Does anyone have any suggestion on how to formulate the filtering condition to make it work?


It's not really related to SQL. This example in R does not work either:

df <- data.frame(
     v1 = sample(5, 10, replace = TRUE),
     v2 = sample(5,10, replace = TRUE)
)
df %>% filter_(~ "v1" == 1)

It does not work because you need to pass to filter_ the expression ~ v1 == 1 — not the expression ~ "v1" == 1.

To solve the problem, simply use the quoting operator quo and the dequoting operator !!

library(dplyr)
which_column = quot(v1)
df %>% filter(!!which_column == 1)

An alternative solution, with dplyr version 0.5.0 (probably implemented earlier than that), it is possible to pass a composed string as the .dots argument, which I find more readable than the lazyeval::interp solution:

df <- data.frame(
     v1 = sample(5, 10, replace = TRUE),
     v2 = sample(5,10, replace = TRUE)
)

which_col <- "v1"
which_val <- 1
df %>% filter_(.dots= paste0(which_col, "== ", which_val))

  v1 v2
1  1  1
2  1  2
3  1  4

UPDATE for dplyr 0.6 and later:

packageVersion("dplyr")
# [1] ‘0.5.0.9004’

df %>% filter(UQ(rlang::sym(which_col))==which_val)
#OR
df %>% filter((!!rlang::sym(which_col))==which_val)

(Similar to @Matthew 's response for dplyr 0.6, but I assume that which_col is a string variable.)

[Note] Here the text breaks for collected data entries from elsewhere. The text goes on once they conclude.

(** * Verification of the TFS (Git) to GitHub migration script

    Shallow embedding of [final_script_for_clone_and_push_v2.py]: the
    checkpoint ledger, the retry wrapper around external commands, the
    branch-list push and the migration orchestrator, with the properties
    stated about them.

    The script is effectful throughout.  It is embedded in a state and
    exception monad over a [world]: the process state (current working
    directory, root logger), the file system (directories, the checkpoint
    file), the recorded trace of effects, and the behaviour of the
    environment (HTTP servers, external commands, the clock). *)

From Stdlib Require Import ZArith String Ascii List.
From stdpp Require Import base strings gmap list pretty.

Open Scope Z_scope.

(** ** Python values *)

(** [str] values are byte strings (UTF-8), so [encode("utf-8")] and
    [decode("utf-8")] are the identity. *)

(** The checkpoint document: [{collection: {project: [repo, ...]}}].
    A Python dict with string keys is a finite map; the innermost value is
    a list, which is what the script builds with [append]. *)
Abbreviation ledger := (gmap string (gmap string (list string))).

(** The value of the optional key [specific_branches]: the string
    ["all"] or a list of branch names. *)
Inductive branch_value :=
| BStr (s : string)
| BList (l : list string).

(** [config.json] after [json.load]; the eight keys read with
    [config[...]] and the one read with [config.get]. *)
Record Config := {
  azure_devops_organization : string;
  azure_devops_project : string;
  azure_devops_pat_token : string;
  tfs_source_repo : string;
  github_target_repo : string;
  tfs_url : string;
  github_token : string;
  github_organization : string;
  specific_branches : option branch_value
}.

(** [config.get("specific_branches", "all")] *)
Definition config_get_specific_branches (config : Config) : branch_value :=
  match specific_branches config with
  | Some v => v
  | None => BStr "all"
  end.

(** [specific_branches == "all"] *)
Definition is_all (v : branch_value) : bool :=
  match v with
  | BStr s => bool_decide (s = "all"%string)
  | BList _ => false
  end.

(** [for branch in branches]: a list yields its items, a string its
    characters. *)
Fixpoint chars (s : string) : list string :=
  match s with
  | EmptyString => []
  | String c s' => String c EmptyString :: chars s'
  end.

Definition py_iter (v : branch_value) : list string :=
  match v with
  | BStr s => chars s
  | BList l => l
  end.

(** *** String formatting *)

Definition hex_digit (n : N) : ascii :=
  match String.get (N.to_nat n) "0123456789ABCDEF" with
  | Some c => c
  | None => "0"%char
  end.

Definition hex_lower_digit (n : N) : ascii :=
  match String.get (N.to_nat n) "0123456789abcdef" with
  | Some c => c
  | None => "0"%char
  end.

Definition contains_char (c : ascii) (s : string) : bool :=
  bool_decide (c ∈ list_ascii_of_string s).

Definition dquote : ascii := ascii_of_N 34.
Definition backslash : ascii := ascii_of_N 92.

(** [repr] of a [str]: double quotes when the text has a single quote and
    no double quote, single quotes otherwise; backslash, the quote and
    control characters escaped.  Bytes above 127 are kept. *)
Definition repr_char (q : ascii) (c : ascii) : string :=
  let n := N_of_ascii c in
  let esc (x : ascii) := String backslash (String x EmptyString) in
  if bool_decide (c = backslash) then esc backslash
  else if bool_decide (c = q) then esc q
  else if bool_decide (n = 10%N) then esc "n"%char
  else if bool_decide (n = 13%N) then esc "r"%char
  else if bool_decide (n = 9%N) then esc "t"%char
  else if bool_decide (n < 32 ∨ n = 127)%N then
    String backslash (String "x"%char
      (String (hex_lower_digit (n / 16)) (String (hex_lower_digit (n mod 16)) EmptyString)))
  else String c EmptyString.

Fixpoint repr_body (q : ascii) (s : string) : string :=
  match s with
  | EmptyString => EmptyString
  | String c s' => repr_char q c +:+ repr_body q s'
  end.

Definition repr_str (s : string) : string :=
  let q : ascii :=
    if contains_char "'"%char s && negb (contains_char dquote s)
    then dquote else "'"%char in
  String q (repr_body q s +:+ String q EmptyString).

Fixpoint join_comma (l : list string) : string :=
  match l with
  | [] => EmptyString
  | [x] => x
  | x :: l' => x +:+ ", " +:+ join_comma l'
  end.

(** [repr] of a list of [str], as an f-string prints an argument vector. *)
Definition repr_list (l : list string) : string :=
  "[" +:+ join_comma (map repr_str l) +:+ "]".

(** [str] of the branch selector inside an f-string. *)
Definition str_branch_value (v : branch_value) : string :=
  match v with
  | BStr s => s
  | BList l => repr_list l
  end.

(** *** [base64.b64encode] *)

Definition b64_char (n : N) : ascii :=
  match String.get (N.to_nat n)
    "ABCDEFGHIJKLMNOPQRSTUVWXYZabcdefghijklmnopqrstuvwxyz0123456789+/" with
  | Some c => c
  | None => "="%char
  end.

Fixpoint b64_bytes (l : list N) : string :=
  match l with
  | [] => EmptyString
  | [a] =>
      String (b64_char (a / 4))
        (String (b64_char ((a mod 4) * 16)) "==")
  | [a; b] =>
      String (b64_char (a / 4))
        (String (b64_char ((a mod 4) * 16 + b / 16))
          (String (b64_char ((b mod 16) * 4)) "="))
  | a :: b :: c :: rest =>
      String (b64_char (a / 4))
        (String (b64_char ((a mod 4) * 16 + b / 16))
          (String (b64_char ((b mod 16) * 4 + c / 64))
            (String (b64_char (c mod 64)) (b64_bytes rest))))
  end.

Definition b64encode (s : string) : string :=
  b64_bytes (map N_of_ascii (list_ascii_of_string s)).

(** *** [urllib.parse.quote] with its default [safe="/"] *)

Definition is_unreserved (c : ascii) : bool :=
  let n := N_of_ascii c in
  bool_decide (65 ≤ n ≤ 90)%N || bool_decide (97 ≤ n ≤ 122)%N
  || bool_decide (48 ≤ n ≤ 57)%N
  || contains_char c "_.-~/".

Fixpoint quote (s : string) : string :=
  match s with
  | EmptyString => EmptyString
  | String c s' =>
      if is_unreserved c then String c (quote s')
      else
        let n := N_of_ascii c in
        String "%"%char
          (String (hex_digit (n / 16)) (String (hex_digit (n mod 16)) (quote s')))
  end.

(** *** [os.path.join] (POSIX) *)

Definition starts_with_sep (s : string) : bool :=
  match s with
  | String c _ => bool_decide (c = "/"%char)
  | EmptyString => false
  end.

Fixpoint ends_with_sep (s : string) : bool :=
  match s with
  | EmptyString => false
  | String c EmptyString => bool_decide (c = "/"%char)
  | String _ s' => ends_with_sep s'
  end.

Definition path_join (a b : string) : string :=
  if starts_with_sep b then b
  else if bool_decide (a = EmptyString) || ends_with_sep a then a +:+ b
  else a +:+ "/" +:+ b.

(** The directories [os.makedirs] creates on the way: every prefix of the
    path that ends before a separator. *)
Fixpoint parents_from (pre s : string) : list string :=
  match s with
  | EmptyString => []
  | String c s' =>
      (if bool_decide (c = "/"%char) then [pre] else [])
        ++ parents_from (pre +:+ String c EmptyString) s'
  end.

Definition parents (p : string) : list string := parents_from EmptyString p.

(** ** The world the script runs in *)

Inductive level := INFO | WARNING | ERROR.

(** Handlers of the root logger. *)
Inductive handler :=
| FileHandler (path : string)
| StreamHandler.

(** [Exception] and the subclasses the script can meet. *)
Inductive exn :=
| CalledProcessError (cmd : list string) (returncode : Z)
| OSError (msg : string)
| RequestException (msg : string)
| Exception (msg : string).

(** [str(e)] *)
Definition str_exn (e : exn) : string :=
  match e with
  | CalledProcessError cmd rc =>
      "Command '" +:+ repr_list cmd +:+ "' returned non-zero exit status "
        +:+ pretty rc +:+ "."
  | OSError msg => msg
  | RequestException msg => msg
  | Exception msg => msg
  end.

(** One entry of the GET response's ["value"] list. *)
Record repository := { name : string }.

Record response := {
  status_code : Z;
  text : string;
  (** [response.json().get("value")]; [None] when the key is missing *)
  json_value : option (list repository)
}.

Inductive http_result :=
| Responded (r : response)
| ConnectionFailed (msg : string).

Inductive proc_status :=
| Exited (returncode : Z)
| SpawnFailed (msg : string).

(** What running an external command does: how it ends, and the
    directories it leaves behind. *)
Record run_result := {
  status : proc_status;
  creates : list string
}.

(** Effects, in the order they happen. *)
Inductive event :=
| EvMakedirs (path : string)
| EvOpenLog (path : string)
| EvLog (lvl : level) (msg : string)
| EvGet (url : string) (headers : string * string)
| EvPrint (status : Z)
| EvRun (cmd : list string)
| EvSleep (secs : Z)
| EvChdir (path : string)
| EvWrite (indent : option Z) (doc : ledger).

Record world := {
  (** process state *)
  cwd : string;
  root_level : level;
  root_handlers : list handler;
  (** file system: the directories, and the document held by
      [CHECKPOINT_FILE] ([None]: no such file).  [CHECKPOINT_FILE] is
      computed once, at import, from the working directory of that moment,
      so it names the same file whatever [os.chdir] does later. *)
  dirs : gset string;
  checkpoint_file : option ledger;
  (** effects so far *)
  trace : list event;
  (** environment: answers may depend on everything that happened before *)
  http_get : list event → string → string * string → http_result;
  subprocess_run : list event → list string → run_result;
  now : string
}.

Definition set_cwd (p : string) (w : world) : world :=
  {| cwd := p; root_level := root_level w; root_handlers := root_handlers w;
     dirs := dirs w; checkpoint_file := checkpoint_file w; trace := trace w;
     http_get := http_get w; subprocess_run := subprocess_run w; now := now w |}.

Definition set_root (l : level) (hs : list handler) (w : world) : world :=
  {| cwd := cwd w; root_level := l; root_handlers := hs;
     dirs := dirs w; checkpoint_file := checkpoint_file w; trace := trace w;
     http_get := http_get w; subprocess_run := subprocess_run w; now := now w |}.

Definition set_dirs (d : gset string) (w : world) : world :=
  {| cwd := cwd w; root_level := root_level w; root_handlers := root_handlers w;
     dirs := d; checkpoint_file := checkpoint_file w; trace := trace w;
     http_get := http_get w; subprocess_run := subprocess_run w; now := now w |}.

Definition set_checkpoint_file (f : option ledger) (w : world) : world :=
  {| cwd := cwd w; root_level := root_level w; root_handlers := root_handlers w;
     dirs := dirs w; checkpoint_file := f; trace := trace w;
     http_get := http_get w; subprocess_run := subprocess_run w; now := now w |}.

Definition emit (e : event) (w : world) : world :=
  {| cwd := cwd w; root_level := root_level w; root_handlers := root_handlers w;
     dirs := dirs w; checkpoint_file := checkpoint_file w; trace := trace w ++ [e];
     http_get := http_get w; subprocess_run := subprocess_run w; now := now w |}.

(** ** The monad: state and exceptions *)

Inductive outcome (A : Type) :=
| Val (a : A)
| Exc (e : exn).
Arguments Val {A} a.
Arguments Exc {A} e.

Definition M (A : Type) : Type := world → outcome A * world.

Definition ret {A} (a : A) : M A := λ w, (Val a, w).

Definition raise {A} (e : exn) : M A := λ w, (Exc e, w).

Definition bind {A B} (m : M A) (k : A → M B) : M B :=
  λ w, match m w with
       | (Val a, w') => k a w'
       | (Exc e, w') => (Exc e, w')
       end.

Notation "'let*' x := m 'in' k" := (bind m (λ x, k))
  (at level 10, x name, m at level 100, k at level 200).
Notation "m ;; k" := (bind m (λ _, k))
  (at level 100, k at level 200, right associativity).

(** [try: body except Exception as e: handler e] *)
Definition try_except {A} (body : M A) (handler : exn → M A) : M A :=
  λ w, match body w with
       | (Val a, w') => (Val a, w')
       | (Exc e, w') => handler e w'
       end.

(** [try: body finally: fin]: [fin] runs on both exits; an exception of
    [fin] replaces the outcome of [body]. *)
Definition try_finally {A} (body : M A) (fin : M unit) : M A :=
  λ w, match body w with
       | (r, w') =>
           match fin w' with
           | (Val _, w'') => (r, w'')
           | (Exc e, w'') => (Exc e, w'')
           end
       end.

(** *** Primitive effects *)

Definition act (e : event) : M unit := λ w, (Val tt, emit e w).

(** [logging.info], [logging.warning], [logging.error]: the call is
    recorded; what the handlers do with it is the logging library's. *)
Definition logging (lvl : level) (msg : string) : M unit := act (EvLog lvl msg).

2nd UPDATE: Edwin Thoen created a nice cheatsheet for tidy evaluation: https://edwinth.github.io/blog/dplyr-recipes/


Here's a slightly less verbose solution and one which uses the typical behavior of the extract function, '[' in selecting a column by character value rather than converting it to a language element:

df %>% filter(., '['(., which_column)==1 )

set.seed(123)
df <- data.frame(
      v1 = sample(5, 10, replace = TRUE),
      v2 = sample(5,10, replace = TRUE)
 )
which_column <- "v1"
df %>% filter(., '['(., which_column)==1)
#  v1 v2
#1  1  5